Lemma swipe_located character direction blankness (x : StringGrid) d c r :
  find_grid_item character x = (Ok (Some (c, r)), x) ->
  lower direction = keyword d ->
  swipe character direction blankness x =
  (if out_of_bounds x (c + snd (step d)) (r + fst (step d)) then Ok OOB
   else
     let? rx1 := set_cell (rows x) (c + snd (step d)) (r + fst (step d)) character in
     let? rx2 := set_cell rx1 c r blankness in
     Ok (py_join [LF] rx2),
   x).
Proof.
  intros Hfind Hd. rewrite swipe_run, Hfind, Hd, steps_keyword. reflexivity.
Qed.

(** The bounds check as [swipe] performs it.  With the target located at
    [(c, r)] and a direction that is, in any letter case, left, right, up or
    down, [swipe] computes [new_x = c + dy] and [new_y = r + dx], the step
    added to the other coordinate than the one the direction names, and
    checks [new_x] against the height and [new_y] against the width.  When
    either lies outside [0, dimension), [swipe] returns the text "OOB" as its
    value, without raising, and the grid object is left as it was. *)
Lemma swipe_out_of_bounds (x : StringGrid) (character : char)
    (direction : pystr) (blankness : char) (d : heading) (c r : Z) :
  find_grid_item character x = (Ok (Some (c, r)), x) ->
  lower direction = keyword d ->
  let new_x := c + snd (step d) in
  let new_y := r + fst (step d) in
  (new_x < 0 \/ new_x >= height x \/ new_y < 0 \/ new_y >= width x) ->
  swipe character direction blankness x = (Ok OOB, x).
Proof.
  intros Hfind Hd new_x new_y Hout.
  rewrite (swipe_located _ _ _ _ d c r Hfind Hd). fold new_x new_y.
  assert (out_of_bounds x new_x new_y = true) as ->; [|reflexivity].
  unfold out_of_bounds. rewrite !orb_true_iff, !Z.ltb_lt, !Z.geb_le. lia.
Qed.
(** C2, at an input where it fails.  X is in the top right corner of two rows
    of two cells, at column 1 of row 0.  Moving it up leaves the grid: the
    cell one step up is in row -1.  [swipe] adds the step to the column,
    checks 0 against the height, and does not return "OOB": it returns the
    text with X written into the top left corner as well, and the grid object
    as it was. *)
Theorem swipe_up_from_top_row_not_refused :
  exists x,
    StringGrid_init grid_top_right = Ok x
    /\ rectangular x
    /\ find_grid_item 88%N x = (Ok (Some (1, 0)), x)
    /\ (1 + fst (step Up), 0 + snd (step Up)) = (1, -1)
    /\ ~ inside x 1 (-1)
    /\ swipe 88%N (txt "up") 46%N x = (Ok (txt "XX" ++ LF :: txt ".."), x)
    /\ txt "XX" ++ LF :: txt ".." <> OOB.
Proof.
  exists top_right. split; [reflexivity|]. split; [repeat constructor|].
  split; [reflexivity|]. split; [reflexivity|].
  split; [unfold inside; lia|]. split; [reflexivity|discriminate].
Qed.

(** C1, at the input where it fails.  X is in the top right corner of two
    rows of two cells, at column 1 of row 0.  Moving it right passes the
    bounds check of [swipe], and the text returned has X in the bottom right
    corner and X still in the top right corner: the cell it came from was not
    filled, and there are now two X. *)
Theorem swipe_right_leaves_original :
  exists x,
    StringGrid_init grid_top_right = Ok x
    /\ rectangular x
    /\ find_grid_item 88%N x = (Ok (Some (1, 0)), x)
    /\ out_of_bounds x (1 + snd (step Right)) (0 + fst (step Right)) = false
    /\ swipe 88%N (txt "right") 46%N x = (Ok (txt ".X" ++ LF :: txt ".X"), x).
Proof.
  eexists. split; [reflexivity|]. split; [repeat constructor|].
  split; [reflexivity|]. split; reflexivity.
Qed.
(** In-place update of a set object ([set.__ior__]). *)
Definition write_set (a : positive) (s : cset) : M unit :=
  fun h => match sets h !! a with
           | Some _ => Some (tt, Heap (lists h) (<[a := s]> (sets h)))
           | None => None
           end.

(** [self.rp_candidates] *)
Definition get_attr (o : positive) : M positive :=
  fun h => match lists h !! o with
           | Some a => Some (a, h)
           | None => None
           end.

(** [self.rp_candidates = a] *)
Definition set_attr (o a : positive) : M unit :=
  fun h => match lists h !! o with
           | Some _ => Some (tt, Heap (<[o := a]> (lists h)) (sets h))
           | None => None
           end.

(** [RPCandidateList(rp_candidates)]: [self.rp_candidates = rp_candidates
    or set()].  A non-empty set that is passed in is shared, not copied. *)
Definition init (rp_candidates : option positive) : M positive :=
  fun h =>
    let o := fresh (dom (lists h)) in
    let fresh_empty :=
      '(a, h1) ← alloc_set ∅ h;
      Some (o, Heap (<[o := a]> (lists h1)) (sets h1)) in
    match rp_candidates with
    | None => fresh_empty
    | Some a =>
        match sets h !! a with
        | None => None
        | Some s =>
            if bool_decide (size s = 0)
            then fresh_empty
            else Some (o, Heap (<[o := a]> (lists h)) (sets h))
        end
    end.

(** [__len__] *)
Definition len (self : positive) : M nat :=
  a ← get_attr self; s ← read_set a; mret (size s).

(** [__bool__]: [bool(len(self))] *)
Definition bool_ (self : positive) : M bool :=
  n ← len self; mret (negb (Nat.eqb n 0)).

(** [rps]: [set(p.uuid for p in self.rp_candidates)] *)
Definition rps (self : positive) : M (gset string) :=
  a ← get_attr self; s ← read_set a; mret (set_map uuid s).

(** [trees]: [set(p.root_uuid for p in self.rp_candidates)] *)
Definition trees (self : positive) : M (gset string) :=
  a ← get_attr self; s ← read_set a; mret (set_map root_uuid s).

(** [all_rps]: [self.rps | self.trees] *)
Definition all_rps (self : positive) : M (gset string) :=
  r ← rps self; t ← trees self; mret (r ∪ t).

(** [rps_info]: the set object itself. *)
Definition rps_info (self : positive) : M positive := get_attr self.

(** The comprehensions of the four filters, on set values. *)
Definition keep_tree (tree_root_ids : gset string) (s : cset) : cset :=
  filter (fun p => root_uuid p ∈ tree_root_ids) s.

Definition keep_rp (rptuples : gset (string * string)) (s : cset) : cset :=
  filter (fun p => (uuid p, root_uuid p) ∈ rptuples) s.

(** [set([p.uuid, p.root_uuid]) & rp_uuids] is truthy when not empty. *)
Definition keep_rp_or_tree (rp_uuids : gset string) (s : cset) : cset :=
  filter (fun p => ({[uuid p; root_uuid p]} : gset string) ∩ rp_uuids ≠ ∅) s.

Definition keep_rp_nor_tree (rp_uuids : gset string) (s : cset) : cset :=
  filter (fun p => ¬ (({[uuid p; root_uuid p]} : gset string) ∩ rp_uuids ≠ ∅)) s.

(** [self.rp_candidates = set(p for p in self.rp_candidates if ...)] *)
Definition rebind_filtered (f : cset -> cset) (self : positive) : M unit :=
  a ← get_attr self;
  s ← read_set a;
  a' ← alloc_set (f s);
  set_attr self a'.
(** * poemtok: overlay recolor, page ranges and fallback chains

    A shallow embedding of the parts of the poemtok scripts that carry
    logic of their own:

    - the per-pixel threshold recolor of [poemtok_final.py],
      [poemtok_image.py], [poemtok_styled_text.py] and
      [poemtok_screenshot.py];
    - the page-range adjustment and the per-page loops of [poemtok.py]
      and [poemtok_image.py];
    - the ffmpeg fallback chain of [poemtok_fixed.py];
    - the optional OCR path of [poemtok.py];
    - the line breaking of [poemtok_styled.py] and [poemtok_ffmpeg.py]
      and the escaping of [poemtok_advanced.py];
    - the command lines of [poemtok_final.py], [poemtok_styled_text.py]
      and [poemtok.py], and the layout of [text_styler.py];
    - the batch of [poemtok_screenshot.py] and the fallback of
      [take_screenshots.py].

    Pillow, PyPDF2, pdf2image, moviepy, pytesseract, ffmpeg and ffprobe
    are collaborators outside the repository.  What the scripts observe of
    them (a pixel value, an exit status, a raised exception) is an input
    of the model. *)

From Stdlib Require Import ZArith Lia Bool.
From Stdlib Require Import PrimFloat FloatOps SpecFloat Uint63.
From stdpp Require Import base tactics option list.
From stdpp Require Import gmap strings.

Local Open Scope Z_scope.

(** ** Python values and exceptions *)

Module Py.

(** The exception classes the scripts raise, catch or let through. *)
Inductive exn : Type :=
| IndexError
| ValueError
| OverflowError
| ZeroDivisionError
| ImportError
| CalledProcessError
| OtherError.

#[global] Instance exn_eq_dec : EqDecision exn.
Proof. solve_decision. Defined.

(** A Python computation either returns or raises. *)
Inductive result (A : Type) : Type :=
| Ok (a : A)
| Raise (e : exn).
Arguments Ok {A} a.
Arguments Raise {A} e.

#[global] Instance result_ret : MRet result := fun A a => Ok a.
#[global] Instance result_bind : MBind result := fun A B f m =>
  match m with
  | Ok a => f a
  | Raise e => Raise e
  end.

(** [for x in l: body], threading the mutated object [s]; an exception
    raised by the body leaves the loop. *)
Fixpoint for_each {A S : Type} (body : A -> S -> result S)
    (l : list A) (s : S) : result S :=
  match l with
  | [] => Ok s
  | i :: l' => s' ← body i s; for_each body l' s'
  end.

(** [for i in range(n): body] *)
Definition for_range {S : Type} (n : nat) (body : nat -> S -> result S)
    (s : S) : result S :=
  for_each body (seq 0 n) s.

(** [float(z)] for a Python int that fits 63 bits, as all ints of the
    scripts do (pixel values and the literal 255). *)
Definition float_of_int (z : Z) : float :=
  if z <? 0 then PrimFloat.opp (PrimFloat.of_uint63 (Uint63.of_Z (- z)))
  else PrimFloat.of_uint63 (Uint63.of_Z z).

(** [int(f)]: truncation toward zero; [ValueError] on a NaN and
    [OverflowError] on an infinity. *)
Definition int_of_float (f : float) : result Z :=
  match Prim2SF f with
  | S754_zero _ => Ok 0
  | S754_finite s m e =>
      let mag := match e with
                 | Z0 => Zpos m
                 | Zpos p => Zpos m * 2 ^ Zpos p
                 | Zneg p => Zpos m / 2 ^ Zpos p
                 end in
      Ok (if s then - mag else mag)
  | S754_infinity _ => Raise OverflowError
  | S754_nan => Raise ValueError
  end.

End Py.
Export Py.

(** ** Pillow images, as far as the scripts touch them *)

Module PIL.

(** A raster of [width * height] pixels, stored row by row. *)
Record image (P : Type) : Type := Image {
  width : nat;
  height : nat;
  pixels : list P
}.
Arguments Image {P} width height pixels.
Arguments width {P} i.
Arguments height {P} i.
Arguments pixels {P} i.

Definition size {P} (im : image P) : nat * nat := (width im, height im).

(** The raster holds exactly one value per coordinate. *)
Definition well_formed {P} (im : image P) : Prop :=
  length (pixels im) = (height im * width im)%nat.

(** [Image.new(mode, size, color)] *)
Definition new {P} (size : nat * nat) (color : P) : image P :=
  Image size.1 size.2 (replicate (size.2 * size.1) color).

Definition in_bounds {P} (im : image P) (xy : nat * nat) : bool :=
  (xy.1 <? width im)%nat && (xy.2 <? height im)%nat.

Definition offset {P} (im : image P) (xy : nat * nat) : nat :=
  (xy.2 * width im + xy.1)%nat.

(** [im.getpixel((x, y))]; a coordinate outside the image raises
    [IndexError]. *)
Definition getpixel {P} (im : image P) (xy : nat * nat) : result P :=
  if in_bounds im xy then
    match pixels im !! offset im xy with
    | Some p => Ok p
    | None => Raise IndexError
    end
  else Raise IndexError.

(** [im.putpixel((x, y), value)], in place: the returned image is the
    mutated one. *)
Definition putpixel {P} (im : image P) (xy : nat * nat) (value : P)
    : result (image P) :=
  if in_bounds im xy then
    Ok (Image (width im) (height im) (<[offset im xy := value]> (pixels im)))
  else Raise IndexError.

(** An RGBA value as passed to [putpixel].  An 8-bit band stores a
    value in 0..255 unchanged; the properties below keep the background
    alpha, the only band that is not a literal, in that range. *)
Definition rgba : Type := Z * Z * Z * Z.

(** Mode "L": one 8-bit intensity per pixel. *)
Definition intensity_8bit (im : image Z) : Prop :=
  Forall (fun v => 0 <= v <= 255) (pixels im).

(** An RGBA value that fits four 8-bit bands. *)
Definition rgba_8bit (p : rgba) : Prop :=
  let '(r, g, b, a) := p in
  0 <= r <= 255 /\ 0 <= g <= 255 /\ 0 <= b <= 255 /\ 0 <= a <= 255.

(** The luma of [convert("L")], L = R * 299/1000 + G * 587/1000 +
    B * 114/1000 as Pillow documents it and computes it: in 16-bit
    fixed point, rounded; alpha is dropped. *)
Definition luma (p : rgba) : Z :=
  let '(r, g, b, _) := p in
  (r * 19595 + g * 38470 + b * 7471 + 32768) / 65536.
● ● ● ●
§ Problem description: Find each line of the data above that holds the word "Inductive", then copy it.

§ Exercise output:
Inductive exn : Type :=
Inductive result (A : Type) : Type :=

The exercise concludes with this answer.